Records for this exercise ::

..............................

(** The body shared by the two column attempts: look the cell up, resolve
    it, and parse it when it is neither [None] nor empty. [None] stands
    for "amount stays as it was". *)
Definition column_amount (strings : list string) (row : Element)
    (column : string) : result (option PyFloat.float) :=
  match row_cells row !! cell_key column row with
  | None => Ok None
  | Some cell =>
      raw ← _cell_value cell strings;
      match raw with
      | None => Ok None
      | Some EmptyString => Ok None
      | Some s => f ← PyFloat.of_string s; Ok (Some f)
      end
  end.

(** The amount a data row resolves to, before the test against zero. *)
Definition row_amount (strings : list string)
    (column_for_abs column_for_amount : option string) (row : Element)
  : result (option PyFloat.float) :=
  amount ← (if truthy column_for_abs
            then column_amount strings row (default EmptyString column_for_abs)
            else Ok None);
  match amount with
  | Some _ => Ok amount
  | None =>
      if truthy column_for_amount
      then column_amount strings row (default EmptyString column_for_amount)
      else Ok None
  end.

(** One turn of the loop over the data rows. *)
Definition row_step (strings : list string)
    (column_for_abs column_for_amount : option string)
    (values : list PyFloat.float) (row : Element) : result (list PyFloat.float) :=
  amount ← row_amount strings column_for_abs column_for_amount row;
  match amount with
  | None => Ok values
  | Some a => if PyFloat.eqb a PyFloat.zero then Ok values else Ok (values ++ [a])
  end.

Fixpoint row_loop (strings : list string)
    (column_for_abs column_for_amount : option string)
    (values : list PyFloat.float) (rows : list Element)
  : result (list PyFloat.float) :=
  match rows with
  | [] => Ok values
  | row :: rows' =>
      values' ← row_step strings column_for_abs column_for_amount values row;
      row_loop strings column_for_abs column_for_amount values' rows'
  end.

Definition no_amount_column : exn :=
  ValueError "No amount column found in spreadsheet".

(** [_read_amounts]; [file] is what lies at [XLSX_PATH]. *)
Definition _read_amounts (file : Container) : result (list PyFloat.float) :=
  zip_file ← open_zip file;
  shared ← read_xml zip_file "xl/sharedStrings.xml";
  let strings := _load_shared_strings shared in
  sheet_root ← read_xml zip_file "xl/worksheets/sheet1.xml";
  headers ← _column_headers sheet_root strings;
  let '(column_for_abs, column_for_amount) := pick_columns headers in
  match column_for_abs, column_for_amount with
  | None, None => Raise no_amount_column
  | _, _ =>
      row_loop strings column_for_abs column_for_amount []
               (tail (ET.findall_desc2 sheet_root "sheetData" "row"))
  end.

..............................

Problem :: Look through the entries above, and wherever a line holds the string "then", copy it.

Written response ::
            then column_amount strings row (default EmptyString column_for_abs)
      then column_amount strings row (default EmptyString column_for_amount)
  | Some a => if PyFloat.eqb a PyFloat.zero then Ok values else Ok (values ++ [a])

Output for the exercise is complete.